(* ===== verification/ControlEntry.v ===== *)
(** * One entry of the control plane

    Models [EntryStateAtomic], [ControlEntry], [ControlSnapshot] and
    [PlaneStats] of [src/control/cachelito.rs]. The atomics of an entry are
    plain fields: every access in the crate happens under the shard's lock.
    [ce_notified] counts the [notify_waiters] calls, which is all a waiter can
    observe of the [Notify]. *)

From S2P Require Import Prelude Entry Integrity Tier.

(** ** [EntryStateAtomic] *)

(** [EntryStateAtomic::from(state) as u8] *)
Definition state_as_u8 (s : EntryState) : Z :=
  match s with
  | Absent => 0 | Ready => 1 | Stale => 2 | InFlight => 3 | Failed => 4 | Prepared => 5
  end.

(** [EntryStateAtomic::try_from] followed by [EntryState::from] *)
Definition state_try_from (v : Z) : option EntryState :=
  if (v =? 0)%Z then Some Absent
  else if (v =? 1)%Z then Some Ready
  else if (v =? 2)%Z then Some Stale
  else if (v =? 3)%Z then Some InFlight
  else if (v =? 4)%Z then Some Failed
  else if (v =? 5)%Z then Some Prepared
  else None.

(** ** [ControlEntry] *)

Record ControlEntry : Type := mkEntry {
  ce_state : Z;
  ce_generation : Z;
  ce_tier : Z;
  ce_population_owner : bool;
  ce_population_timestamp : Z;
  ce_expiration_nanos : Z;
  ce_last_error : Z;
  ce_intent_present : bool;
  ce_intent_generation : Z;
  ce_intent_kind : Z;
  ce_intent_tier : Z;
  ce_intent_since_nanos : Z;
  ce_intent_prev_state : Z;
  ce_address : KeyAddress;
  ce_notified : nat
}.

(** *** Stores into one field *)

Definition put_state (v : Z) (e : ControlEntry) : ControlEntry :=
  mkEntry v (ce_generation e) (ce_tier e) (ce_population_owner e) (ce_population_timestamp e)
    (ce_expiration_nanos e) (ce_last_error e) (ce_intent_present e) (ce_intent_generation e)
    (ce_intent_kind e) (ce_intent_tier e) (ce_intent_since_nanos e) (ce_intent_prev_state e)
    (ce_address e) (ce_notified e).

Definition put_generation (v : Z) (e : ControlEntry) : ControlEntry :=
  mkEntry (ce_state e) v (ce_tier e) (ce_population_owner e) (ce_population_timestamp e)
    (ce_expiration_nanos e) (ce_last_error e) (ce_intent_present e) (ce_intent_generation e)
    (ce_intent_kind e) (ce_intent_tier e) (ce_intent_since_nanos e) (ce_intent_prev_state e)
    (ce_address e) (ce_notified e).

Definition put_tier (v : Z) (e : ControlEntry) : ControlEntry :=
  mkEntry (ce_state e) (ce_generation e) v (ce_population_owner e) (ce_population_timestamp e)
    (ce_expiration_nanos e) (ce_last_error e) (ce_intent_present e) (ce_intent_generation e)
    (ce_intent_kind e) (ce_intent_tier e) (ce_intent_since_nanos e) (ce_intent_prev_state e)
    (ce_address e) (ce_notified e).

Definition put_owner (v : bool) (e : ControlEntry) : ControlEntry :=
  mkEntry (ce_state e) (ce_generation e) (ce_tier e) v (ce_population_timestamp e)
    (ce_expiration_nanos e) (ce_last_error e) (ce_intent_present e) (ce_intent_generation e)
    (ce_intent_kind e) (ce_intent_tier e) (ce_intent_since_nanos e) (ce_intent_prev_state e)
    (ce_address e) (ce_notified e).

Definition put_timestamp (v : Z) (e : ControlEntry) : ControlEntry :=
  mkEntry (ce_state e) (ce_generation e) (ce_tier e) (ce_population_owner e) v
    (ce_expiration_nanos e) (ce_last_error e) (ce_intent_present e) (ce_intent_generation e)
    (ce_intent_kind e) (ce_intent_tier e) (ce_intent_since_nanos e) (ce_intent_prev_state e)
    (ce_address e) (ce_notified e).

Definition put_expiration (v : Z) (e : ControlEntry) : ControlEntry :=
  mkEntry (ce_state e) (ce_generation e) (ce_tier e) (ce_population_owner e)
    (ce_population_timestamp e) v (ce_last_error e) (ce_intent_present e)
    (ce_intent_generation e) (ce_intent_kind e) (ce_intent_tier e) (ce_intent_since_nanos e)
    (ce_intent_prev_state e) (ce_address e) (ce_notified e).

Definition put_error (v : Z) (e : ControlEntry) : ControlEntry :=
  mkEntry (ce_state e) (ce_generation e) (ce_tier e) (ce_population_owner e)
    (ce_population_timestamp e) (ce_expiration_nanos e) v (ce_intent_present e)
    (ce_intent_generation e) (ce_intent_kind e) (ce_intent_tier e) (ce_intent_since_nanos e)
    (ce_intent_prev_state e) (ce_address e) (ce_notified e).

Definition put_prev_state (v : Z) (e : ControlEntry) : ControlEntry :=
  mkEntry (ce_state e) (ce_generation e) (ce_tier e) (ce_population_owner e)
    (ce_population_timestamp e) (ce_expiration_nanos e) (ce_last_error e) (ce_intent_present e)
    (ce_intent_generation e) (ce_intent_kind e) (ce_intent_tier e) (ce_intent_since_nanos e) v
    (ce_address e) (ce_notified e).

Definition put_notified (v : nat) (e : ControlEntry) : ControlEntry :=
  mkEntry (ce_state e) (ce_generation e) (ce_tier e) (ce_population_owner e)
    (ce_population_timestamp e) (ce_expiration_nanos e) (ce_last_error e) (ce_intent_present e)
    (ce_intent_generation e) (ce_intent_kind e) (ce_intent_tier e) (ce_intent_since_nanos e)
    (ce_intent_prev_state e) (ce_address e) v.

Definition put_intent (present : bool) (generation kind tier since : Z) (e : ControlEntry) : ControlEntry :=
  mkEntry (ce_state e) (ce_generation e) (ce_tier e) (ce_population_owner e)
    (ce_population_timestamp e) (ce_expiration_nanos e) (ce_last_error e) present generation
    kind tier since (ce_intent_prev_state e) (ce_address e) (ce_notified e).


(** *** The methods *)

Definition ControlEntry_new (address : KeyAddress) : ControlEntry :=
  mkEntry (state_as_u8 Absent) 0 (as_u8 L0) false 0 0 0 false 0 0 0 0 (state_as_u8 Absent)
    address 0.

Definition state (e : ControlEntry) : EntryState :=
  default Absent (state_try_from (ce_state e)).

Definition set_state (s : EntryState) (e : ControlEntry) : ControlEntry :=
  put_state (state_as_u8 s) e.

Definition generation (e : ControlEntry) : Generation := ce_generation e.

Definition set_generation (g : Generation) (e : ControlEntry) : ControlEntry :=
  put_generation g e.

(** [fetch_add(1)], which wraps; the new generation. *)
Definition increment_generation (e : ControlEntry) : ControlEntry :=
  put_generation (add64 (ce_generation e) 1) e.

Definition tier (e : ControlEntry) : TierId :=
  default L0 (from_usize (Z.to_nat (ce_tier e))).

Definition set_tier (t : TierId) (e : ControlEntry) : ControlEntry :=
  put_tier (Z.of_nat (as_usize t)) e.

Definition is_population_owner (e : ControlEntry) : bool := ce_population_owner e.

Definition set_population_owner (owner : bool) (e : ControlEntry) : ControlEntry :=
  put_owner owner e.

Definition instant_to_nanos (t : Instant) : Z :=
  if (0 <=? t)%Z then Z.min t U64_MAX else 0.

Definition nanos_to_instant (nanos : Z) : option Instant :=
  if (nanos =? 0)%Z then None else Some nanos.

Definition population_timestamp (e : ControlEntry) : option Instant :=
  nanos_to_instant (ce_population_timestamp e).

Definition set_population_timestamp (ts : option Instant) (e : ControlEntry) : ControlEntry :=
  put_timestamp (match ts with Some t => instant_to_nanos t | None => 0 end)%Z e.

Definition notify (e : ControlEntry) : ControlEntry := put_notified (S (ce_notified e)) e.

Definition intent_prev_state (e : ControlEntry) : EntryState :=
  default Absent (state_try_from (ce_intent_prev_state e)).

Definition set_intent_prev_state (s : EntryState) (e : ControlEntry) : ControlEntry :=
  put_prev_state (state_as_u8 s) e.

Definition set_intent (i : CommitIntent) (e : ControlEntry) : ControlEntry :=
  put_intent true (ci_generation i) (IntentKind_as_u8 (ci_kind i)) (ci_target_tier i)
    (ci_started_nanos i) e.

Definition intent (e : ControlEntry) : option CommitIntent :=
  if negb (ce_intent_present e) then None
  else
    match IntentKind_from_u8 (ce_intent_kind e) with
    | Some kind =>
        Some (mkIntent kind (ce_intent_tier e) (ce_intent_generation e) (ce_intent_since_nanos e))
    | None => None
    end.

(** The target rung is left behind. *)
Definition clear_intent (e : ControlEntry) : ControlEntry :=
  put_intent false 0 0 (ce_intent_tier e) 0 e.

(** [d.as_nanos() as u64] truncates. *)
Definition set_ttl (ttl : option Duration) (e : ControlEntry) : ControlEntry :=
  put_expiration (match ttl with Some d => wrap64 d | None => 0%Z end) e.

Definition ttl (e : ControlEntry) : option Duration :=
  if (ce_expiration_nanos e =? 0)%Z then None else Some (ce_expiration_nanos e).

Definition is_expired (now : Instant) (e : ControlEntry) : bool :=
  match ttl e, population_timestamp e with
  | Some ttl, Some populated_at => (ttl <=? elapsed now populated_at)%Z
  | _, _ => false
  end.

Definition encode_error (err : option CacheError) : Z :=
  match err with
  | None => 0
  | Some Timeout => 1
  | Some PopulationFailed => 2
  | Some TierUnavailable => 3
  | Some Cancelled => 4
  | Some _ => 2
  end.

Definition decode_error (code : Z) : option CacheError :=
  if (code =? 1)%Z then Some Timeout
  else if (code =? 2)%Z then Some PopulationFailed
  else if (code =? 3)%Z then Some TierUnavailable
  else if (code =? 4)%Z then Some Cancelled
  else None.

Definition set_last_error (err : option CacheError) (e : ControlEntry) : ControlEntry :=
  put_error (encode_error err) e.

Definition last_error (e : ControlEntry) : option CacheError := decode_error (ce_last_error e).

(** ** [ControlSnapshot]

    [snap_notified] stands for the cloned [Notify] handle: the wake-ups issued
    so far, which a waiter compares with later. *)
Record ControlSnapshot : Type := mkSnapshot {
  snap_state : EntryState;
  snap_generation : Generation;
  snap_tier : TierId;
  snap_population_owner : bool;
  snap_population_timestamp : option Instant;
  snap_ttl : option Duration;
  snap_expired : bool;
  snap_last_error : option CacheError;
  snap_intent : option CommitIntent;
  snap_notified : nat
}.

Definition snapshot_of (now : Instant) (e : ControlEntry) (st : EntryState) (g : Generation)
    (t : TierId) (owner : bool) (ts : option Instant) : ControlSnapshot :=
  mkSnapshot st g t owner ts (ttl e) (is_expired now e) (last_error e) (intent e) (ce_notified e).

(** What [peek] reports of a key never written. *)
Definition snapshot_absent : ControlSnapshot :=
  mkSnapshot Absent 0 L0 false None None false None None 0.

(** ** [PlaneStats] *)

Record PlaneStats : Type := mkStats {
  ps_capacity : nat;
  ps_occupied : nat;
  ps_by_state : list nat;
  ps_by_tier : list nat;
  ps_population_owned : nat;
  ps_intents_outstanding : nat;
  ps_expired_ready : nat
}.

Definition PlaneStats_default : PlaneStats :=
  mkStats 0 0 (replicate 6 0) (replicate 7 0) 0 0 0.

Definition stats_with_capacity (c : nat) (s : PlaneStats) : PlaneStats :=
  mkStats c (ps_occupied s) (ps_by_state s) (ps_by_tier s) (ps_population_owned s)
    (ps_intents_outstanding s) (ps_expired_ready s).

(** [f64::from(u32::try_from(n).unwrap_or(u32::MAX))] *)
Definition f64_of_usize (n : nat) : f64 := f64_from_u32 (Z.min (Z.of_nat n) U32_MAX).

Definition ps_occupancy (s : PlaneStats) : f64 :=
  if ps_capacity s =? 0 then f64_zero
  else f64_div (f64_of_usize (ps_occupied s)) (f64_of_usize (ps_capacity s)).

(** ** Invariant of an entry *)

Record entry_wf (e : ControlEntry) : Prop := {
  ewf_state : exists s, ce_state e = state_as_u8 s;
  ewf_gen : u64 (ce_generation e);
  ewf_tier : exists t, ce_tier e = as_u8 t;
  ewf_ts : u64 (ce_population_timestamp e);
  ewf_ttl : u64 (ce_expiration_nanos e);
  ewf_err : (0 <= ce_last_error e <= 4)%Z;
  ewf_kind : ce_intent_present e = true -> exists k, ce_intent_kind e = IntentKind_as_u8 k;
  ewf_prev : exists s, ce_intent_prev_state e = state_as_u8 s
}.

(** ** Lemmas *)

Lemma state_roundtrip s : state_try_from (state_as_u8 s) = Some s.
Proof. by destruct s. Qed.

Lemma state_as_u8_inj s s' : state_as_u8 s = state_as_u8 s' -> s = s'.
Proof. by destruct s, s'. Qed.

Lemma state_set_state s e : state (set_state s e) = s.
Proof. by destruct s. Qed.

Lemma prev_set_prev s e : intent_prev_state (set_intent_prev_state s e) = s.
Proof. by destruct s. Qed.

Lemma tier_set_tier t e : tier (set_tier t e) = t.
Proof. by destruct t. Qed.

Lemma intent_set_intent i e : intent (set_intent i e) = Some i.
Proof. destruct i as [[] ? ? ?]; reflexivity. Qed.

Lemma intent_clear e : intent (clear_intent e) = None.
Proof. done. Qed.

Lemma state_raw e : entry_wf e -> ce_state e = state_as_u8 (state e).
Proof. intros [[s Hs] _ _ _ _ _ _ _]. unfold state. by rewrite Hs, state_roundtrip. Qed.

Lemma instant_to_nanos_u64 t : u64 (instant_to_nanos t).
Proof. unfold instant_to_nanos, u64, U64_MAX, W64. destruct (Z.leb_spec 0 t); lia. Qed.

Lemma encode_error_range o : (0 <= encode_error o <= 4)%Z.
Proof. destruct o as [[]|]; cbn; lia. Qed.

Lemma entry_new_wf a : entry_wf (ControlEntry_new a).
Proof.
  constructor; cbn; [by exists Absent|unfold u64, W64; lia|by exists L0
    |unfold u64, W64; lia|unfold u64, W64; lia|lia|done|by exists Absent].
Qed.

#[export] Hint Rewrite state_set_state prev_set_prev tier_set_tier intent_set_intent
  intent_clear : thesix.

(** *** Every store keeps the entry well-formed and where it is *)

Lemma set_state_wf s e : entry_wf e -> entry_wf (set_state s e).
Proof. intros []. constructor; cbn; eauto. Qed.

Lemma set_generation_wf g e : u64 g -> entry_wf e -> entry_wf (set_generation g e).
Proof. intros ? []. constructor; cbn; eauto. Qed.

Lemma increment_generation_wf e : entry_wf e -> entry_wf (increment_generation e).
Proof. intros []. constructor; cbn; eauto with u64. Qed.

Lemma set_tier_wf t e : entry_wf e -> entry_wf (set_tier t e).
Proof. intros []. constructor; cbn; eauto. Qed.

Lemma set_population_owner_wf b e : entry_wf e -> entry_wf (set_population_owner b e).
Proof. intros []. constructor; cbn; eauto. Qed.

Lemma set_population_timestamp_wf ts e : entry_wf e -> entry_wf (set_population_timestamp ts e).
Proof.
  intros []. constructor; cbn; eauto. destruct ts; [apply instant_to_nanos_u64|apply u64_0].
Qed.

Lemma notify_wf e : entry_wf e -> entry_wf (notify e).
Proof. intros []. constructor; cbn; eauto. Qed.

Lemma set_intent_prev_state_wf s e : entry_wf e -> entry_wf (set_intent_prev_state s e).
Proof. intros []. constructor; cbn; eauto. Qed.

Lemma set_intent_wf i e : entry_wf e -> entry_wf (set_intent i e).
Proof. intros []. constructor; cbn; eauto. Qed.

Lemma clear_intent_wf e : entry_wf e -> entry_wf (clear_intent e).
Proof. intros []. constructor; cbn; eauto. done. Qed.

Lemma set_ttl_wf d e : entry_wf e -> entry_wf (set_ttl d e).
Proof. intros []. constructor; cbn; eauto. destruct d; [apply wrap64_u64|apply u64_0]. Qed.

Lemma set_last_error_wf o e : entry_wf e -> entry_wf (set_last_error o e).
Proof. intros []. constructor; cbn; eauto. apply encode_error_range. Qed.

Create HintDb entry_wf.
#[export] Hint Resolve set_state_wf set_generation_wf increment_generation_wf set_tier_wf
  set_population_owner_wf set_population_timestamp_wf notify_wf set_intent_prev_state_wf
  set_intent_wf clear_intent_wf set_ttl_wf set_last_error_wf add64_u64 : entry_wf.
::::::::::
_THE TASK_:
Restate word for word the lines above, beginning at the first one and ending at the line that carries "mkEntry v (ce_generation".

_REPLY TO THE TASK_:
(* ===== verification/ControlEntry.v ===== *)
(** * One entry of the control plane

    Models [EntryStateAtomic], [ControlEntry], [ControlSnapshot] and
    [PlaneStats] of [src/control/cachelito.rs]. The atomics of an entry are
    plain fields: every access in the crate happens under the shard's lock.
    [ce_notified] counts the [notify_waiters] calls, which is all a waiter can
    observe of the [Notify]. *)

From S2P Require Import Prelude Entry Integrity Tier.

(** ** [EntryStateAtomic] *)

(** [EntryStateAtomic::from(state) as u8] *)
Definition state_as_u8 (s : EntryState) : Z :=
  match s with
  | Absent => 0 | Ready => 1 | Stale => 2 | InFlight => 3 | Failed => 4 | Prepared => 5
  end.

(** [EntryStateAtomic::try_from] followed by [EntryState::from] *)
Definition state_try_from (v : Z) : option EntryState :=
  if (v =? 0)%Z then Some Absent
  else if (v =? 1)%Z then Some Ready
  else if (v =? 2)%Z then Some Stale
  else if (v =? 3)%Z then Some InFlight
  else if (v =? 4)%Z then Some Failed
  else if (v =? 5)%Z then Some Prepared
  else None.

(** ** [ControlEntry] *)

Record ControlEntry : Type := mkEntry {
  ce_state : Z;
  ce_generation : Z;
  ce_tier : Z;
  ce_population_owner : bool;
  ce_population_timestamp : Z;
  ce_expiration_nanos : Z;
  ce_last_error : Z;
  ce_intent_present : bool;
  ce_intent_generation : Z;
  ce_intent_kind : Z;
  ce_intent_tier : Z;
  ce_intent_since_nanos : Z;
  ce_intent_prev_state : Z;
  ce_address : KeyAddress;
  ce_notified : nat
}.

(** *** Stores into one field *)

Definition put_state (v : Z) (e : ControlEntry) : ControlEntry :=
  mkEntry v (ce_generation e) (ce_tier e) (ce_population_owner e) (ce_population_timestamp e)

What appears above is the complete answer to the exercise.